PROBLEM TO WORK ON >> From the data below, copy exactly the lines that lie between the one holding "cert now now)))." and the one holding "let? ci := opt_arg uuid_arg (nullIfEmpty (rqf_CursorID", including both, and nothing more.

━━━ DATASET EXTRACT

(** ** Issuers *)

(** The columns of [issuerCols]: the last counts the certificates the scope sees. *)
Definition scanIssuer (sc : Scope) (db : Db) (i : Issuer) : Issuer :=
  i <| iss_CertificateCount :=
         Z.of_nat (length (select T_certificates sc (fun c => crt_IssuerID c =s iss_ID i) db)) |>.
Definition sql_InsertIssuer (i : Issuer) : Sql unit :=
  map_err store_restricted (exec_insert T_issuers (fun now =>
    let? id := uuid_arg (iss_ID i) in let? t := uuid_arg (iss_TenantID i) in
    let? ca := opt_arg uuid_arg (iss_CAID i) in
    let? _ := text_args [iss_Name i; iss_Type i; iss_TrustDomain i; iss_ACMEDirectoryURL i; iss_ACMEEmail i; iss_DNSProvider i] in
    let? _ := opt_text_args [iss_CreatedBy i] in
    let? public := json_arg (jsonOrEmpty (iss_SettingsPublic i)) in
    Ok (mkIssuer id t (iss_Name i) (iss_Type i) (iss_TrustDomain i) (iss_IsDefault i) ca (iss_ACMEDirectoryURL i)
          (iss_ACMEEmail i) (iss_DNSProvider i) public (iss_SettingsSealed i) (iss_Enabled i) (iss_CreatedBy i)
          (iss_CreatedBy i) now now 0))).
Definition sql_GetIssuer (tenantID id : string) : Sql Issuer :=
  map_err store_notFound (query_row (fun sc _ db =>
    let? l := by_id T_issuers tenantID id sc db in Ok (scanIssuer sc db <$> l))).
Definition sql_ListIssuers (tenantID afterName : string) (limit : Z) : Sql (list Issuer) :=
  query (fun sc _ db =>
    let? t := uuid_arg tenantID in let? after := text_arg afterName in
    let? l := limit_rows limit (order_by (by_lower_name iss_Name iss_ID)
                (select T_issuers sc (fun i => (iss_TenantID i =s t)
                                               && pg_collate (pg_lower after) (pg_lower (iss_Name i))) db)) in
    Ok (scanIssuer sc db <$> l)).
Definition sql_IssuersByIDs (tenantID : string) (ids : list string) : Sql (list Issuer) :=
  query (fun sc _ db =>
    let? t := uuid_arg tenantID in let? ids := list_arg uuid_arg ids in
    Ok (scanIssuer sc db <$> order_by (by_lower_name iss_Name iss_ID)
          (select T_issuers sc (fun i => (iss_TenantID i =s t) && contains ids (iss_ID i)) db))).
Definition sql_DefaultIssuer (tenantID trustDomain : string) : Sql Issuer :=
  map_err store_notFound (query_row (fun sc _ db =>
    let? t := uuid_arg tenantID in let? td := text_arg trustDomain in
    Ok (scanIssuer sc db <$> select T_issuers sc (fun i => (iss_TenantID i =s t) && (iss_TrustDomain i =s td)
                                                           && iss_IsDefault i) db))).
Definition sql_UpdateIssuer (i : Issuer) : Sql unit :=
  affected (map_err store_restricted (exec_update T_issuers (iss_TenantID i) (iss_ID i) (fun now =>
    let? ca := opt_arg uuid_arg (iss_CAID i) in
    let? _ := text_args [iss_Name i; iss_Type i; iss_TrustDomain i; iss_ACMEDirectoryURL i; iss_ACMEEmail i; iss_DNSProvider i] in
    let? _ := opt_text_args [iss_UpdatedBy i] in
    let? public := json_arg (jsonOrEmpty (iss_SettingsPublic i)) in
    Ok (fun old => old <| iss_Name := iss_Name i |> <| iss_Type := iss_Type i |> <| iss_TrustDomain := iss_TrustDomain i |>
          <| iss_IsDefault := iss_IsDefault i |> <| iss_CAID := ca |> <| iss_ACMEDirectoryURL := iss_ACMEDirectoryURL i |>
          <| iss_ACMEEmail := iss_ACMEEmail i |> <| iss_DNSProvider := iss_DNSProvider i |>
          <| iss_SettingsPublic := public |> <| iss_SettingsSealed := iss_SettingsSealed i |>
          <| iss_Enabled := iss_Enabled i |> <| iss_UpdatedBy := iss_UpdatedBy i |> <| iss_UpdatedAt := now |>)))).
Definition sql_ClearDefaultIssuer (tenantID trustDomain exceptID : string) : Sql unit :=
  let* _ := stmt (fun sc now db =>
    let? t := uuid_arg tenantID in let? td := text_arg trustDomain in let? e := uuid_arg exceptID in
    update_rows T_issuers sc (fun i => (iss_TenantID i =s t) && (iss_TrustDomain i =s td) && iss_IsDefault i
                                       && (iss_ID i <>s e))
      (fun i => i <| iss_IsDefault := false |> <| iss_UpdatedAt := now |>) db) in
  st_ret tt.
(** The references to an issuer: certificates restrict, requests are released. *)
Definition issuer_in_use (db : Db) (i : Issuer) : bool :=
  existsb (fun x => crt_IssuerID x.2 =s iss_ID i) (map_to_list (db_certificates db)).
Definition release_issuer (i : Issuer) (db : Db) : Db :=
  db <| db_requests := (fun r => if bool_decide (req_IssuerID r = Some (iss_ID i)) then r <| req_IssuerID := None |> else r)
                       <$> db_requests db |>.
Definition sql_DeleteIssuer (tenantID id : string) : Sql unit :=
  affected (map_err store_restricted (exec_delete T_issuers issuer_in_use release_issuer tenantID id)).

(** ** Certificate authorities *)
Definition sql_InsertCA (c : CA) : Sql unit :=
  map_err store_conflict (exec_insert T_cas (fun now =>
    let? id := uuid_arg (ca_ID c) in let? t := uuid_arg (ca_TenantID c) in
    let? _ := text_args [ca_TrustDomain c; ca_CertPEM c; ca_State c; ca_Serial c] in
    Ok (mkCA id t (ca_TrustDomain c) (ca_CertPEM c) (ca_KeySealed c) (ca_State c) (pg_time (ca_NotBefore c))
          (pg_time (ca_NotAfter c)) (ca_Serial c) now))).
Definition sql_GetCA (tenantID id : string) : Sql CA :=
  map_err store_notFound (query_row (fun sc _ db => by_id T_cas tenantID id sc db)).
Definition sql_CAByState (tenantID trustDomain state : string) : Sql CA :=
  map_err store_notFound (query_row (fun sc _ db =>
    let? t := uuid_arg tenantID in let? td := text_arg trustDomain in let? st := text_arg state in
    limit_rows 1 (order_by (latest ca_CreatedAt)
      (select T_cas sc (fun c => (ca_TenantID c =s t) && (ca_TrustDomain c =s td) && (ca_State c =s st)) db)))).
Definition sql_CAsForDomain (tenantID trustDomain : string) : Sql (list CA) :=
  query (fun sc _ db =>
    let? t := uuid_arg tenantID in let? td := text_arg trustDomain in
    Ok (order_by (latest ca_CreatedAt)
          (select T_cas sc (fun c => (ca_TenantID c =s t) && (ca_TrustDomain c =s td)) db))).
Definition sql_SetCAState (tenantID id state : string) : Sql unit :=
  affected (map_err store_conflict (exec_update T_cas tenantID id (fun _ =>
    let? st := text_arg state in Ok (fun c => c <| ca_State := st |>)))).
Definition ca_in_use (db : Db) (c : CA) : bool :=
  existsb (fun x => bool_decide (iss_CAID x.2 = Some (ca_ID c))) (map_to_list (db_issuers db)).
Definition sql_DeleteCA (tenantID id : string) : Sql unit :=
  affected (map_err store_restricted (exec_delete T_cas ca_in_use no_release tenantID id)).

(** ** Certificate requests *)
Definition sql_InsertRequest (r : CertificateRequest) : Sql unit :=
  map_err store_restricted (exec_insert T_requests (fun now =>
    let? id := uuid_arg (req_ID r) in let? t := uuid_arg (req_TenantID r) in
    let? issuer := opt_arg uuid_arg (req_IssuerID r) in
    let? spiffe := opt_arg text_arg (nullIfEmpty (req_SpiffeID r)) in
    let? sans := json_arg (jsonArrayOrEmpty (req_SANs r)) in
    let? _ := text_args [defaultKind (req_Kind r); req_KeyType r; req_RequestedBy r; req_RequesterKind r; req_Status r] in
    let? _ := opt_text_args [req_CSRPEM r; req_Approver r; req_Reason r] in
    let? cert := opt_arg uuid_arg (req_CertificateID r) in
    Ok (mkCertificateRequest id t issuer (defaultKind (req_Kind r)) (default "" spiffe) sans (req_KeyType r) (req_CSRPEM r)
          (req_ValiditySeconds r) (req_RequestedBy r) (req_RequesterKind r) (req_Status r) (req_Approver r) (req_Reason r)
          cert now now))).
Definition sql_GetRequest (tenantID id : string) : Sql CertificateRequest :=
  map_err store_notFound (query_row (fun sc _ db => by_id T_requests tenantID id sc db)).
Definition sql_ListRequests (tenantID : string) (f : RequestFilter) : Sql (list CertificateRequest) :=
  query (fun sc _ db =>
    let? t := uuid_arg tenantID in let? st := text_arg (rqf_Status f) in
    let? ci := opt_arg uuid_arg (nullIfEmpty (rqf_CursorID f)) in
    limit_rows (rqf_Limit f) (order_by (newest_first req_CreatedAt req_ID)
      (select T_requests sc (fun r => (req_TenantID r =s t) && ((st =s "") || (req_Status r =s st))
                                      && before_row (req_CreatedAt r) (req_ID r) (time_arg (rqf_CursorTS f)) ci) db))).
(** [COALESCE(new, old)]. *)
Definition coalesce {A} (new old : option A) : option A := match new with Some _ => new | None => old end.
Definition sql_SetRequestStatus (tenantID id status : string) (approver reason : option string) : Sql unit :=
  affected (exec_update T_requests tenantID id (fun now =>
    let? st := text_arg status in let? _ := opt_text_args [approver; reason] in
    Ok (fun r => r <| req_Status := st |> <| req_Approver := coalesce approver (req_Approver r) |>
                   <| req_Reason := coalesce reason (req_Reason r) |> <| req_UpdatedAt := now |>))).
Definition sql_CompleteRequest (tenantID id status : string) (certificateID reason : option string) : Sql unit :=
  affected (exec_update T_requests tenantID id (fun now =>
    let? st := text_arg status in let? cert := opt_arg uuid_arg certificateID in let? _ := opt_text_args [reason] in
    Ok (fun r => r <| req_Status := st |> <| req_CertificateID := cert |> <| req_Reason := reason |>
                   <| req_UpdatedAt := now |>))).
Definition sql_DeleteRequest (tenantID id : string) : Sql unit :=
  affected (exec_delete T_requests no_restrict no_release tenantID id).

(** ** Certificate jobs *)
Definition sql_InsertJob (j : CertificateJob) : Sql unit :=
  exec_insert T_jobs (fun now =>
    let? id := uuid_arg (job_ID j) in let? t := uuid_arg (job_TenantID j) in let? r := uuid_arg (job_RequestID j) in
    let? _ := text_args [job_Type j; job_Status j] in let? _ := opt_text_args [job_Error j] in
    let? a := int4_arg (job_Attempts j) in let? ma := int4_arg (job_MaxAttempts j) in
    let? c := opt_arg uuid_arg (job_ResultCertificateID j) in
    Ok (mkCertificateJob id t r (job_Type j) (job_Status j) (pg_time <$> job_LeaseUntil j) a ma c (job_Error j)
          (pg_time (job_RunAfter j)) now now)).
Definition sql_GetJob (tenantID id : string) : Sql CertificateJob :=
  map_err store_notFound (query_row (fun sc _ db => by_id T_jobs tenantID id sc db)).
Definition sql_ListJobs (tenantID : string) (f : JobFilter) : Sql (list CertificateJob) :=
  query (fun sc _ db =>
    let? t := uuid_arg tenantID in let? st := text_arg (jbf_Status f) in
    let? ci := opt_arg uuid_arg (nullIfEmpty (jbf_CursorID f)) in
    limit_rows (jbf_Limit f) (order_by (newest_first job_CreatedAt job_ID)
      (select T_jobs sc (fun j => (job_TenantID j =s t) && ((st =s "") || (job_Status j =s st))
                                  && before_row (job_CreatedAt j) (job_ID j) (time_arg (jbf_CursorTS f)) ci) db))).
Definition sql_UpdateJob (j : CertificateJob) : Sql unit :=
  affected (exec_update T_jobs (job_TenantID j) (job_ID j) (fun now =>
    let? st := text_arg (job_Status j) in let? _ := opt_text_args [job_Error j] in
    let? a := int4_arg (job_Attempts j) in let? ma := int4_arg (job_MaxAttempts j) in
    let? c := opt_arg uuid_arg (job_ResultCertificateID j) in
    Ok (fun old => old <| job_Status := st |> <| job_LeaseUntil := pg_time <$> job_LeaseUntil j |> <| job_Attempts := a |>
          <| job_MaxAttempts := ma |> <| job_ResultCertificateID := c |> <| job_Error := job_Error j |>
          <| job_RunAfter := pg_time (job_RunAfter j) |> <| job_UpdatedAt := now |>))).
Definition sql_DeleteJob (tenantID id : string) : Sql unit :=
  affected (exec_delete T_jobs no_restrict no_release tenantID id).
(** The due jobs no other transaction holds, then their update. *)
Definition sql_job_due (now : Z) (j : CertificateJob) : bool :=
  (job_Status j =s "queued") && (job_RunAfter j <=? now)
  && match job_LeaseUntil j with None => true | Some l => l <? now end.
Definition lease_job (until now : Z) (j : CertificateJob) : CertificateJob :=
  j <| job_Status := "processing" |> <| job_LeaseUntil := Some until |> <| job_Attempts := job_Attempts j + 1 |>
    <| job_UpdatedAt := now |>.
Definition sql_ClaimDueJobs (now lease limit : Z) : Sql (list CertificateJob) :=
  stmt (fun sc txnow db =>
    let? due := limit_rows limit (order_by (earliest job_RunAfter)
                  (select T_jobs sc (fun j => sql_job_due (pg_time now) j && negb (pg_locked (job_ID j))) db)) in
    let mine j := contains (job_ID <$> due) (job_ID j) in
    if existsb (fun j => 2 ^ 31 - 1 <=? job_Attempts j) due then Err (PgError "22003")
    else
      let f := lease_job (pg_time (now + lease)) txnow in
      let hit := select T_jobs sc mine db in
      let? (_, db') := update_rows T_jobs sc mine f db in
      Ok (f <$> hit, db')).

━━━━━━

YOUR RESPONSE >>
          cert now now))).
Definition sql_GetRequest (tenantID id : string) : Sql CertificateRequest :=
  map_err store_notFound (query_row (fun sc _ db => by_id T_requests tenantID id sc db)).
Definition sql_ListRequests (tenantID : string) (f : RequestFilter) : Sql (list CertificateRequest) :=
  query (fun sc _ db =>
    let? t := uuid_arg tenantID in let? st := text_arg (rqf_Status f) in
    let? ci := opt_arg uuid_arg (nullIfEmpty (rqf_CursorID f)) in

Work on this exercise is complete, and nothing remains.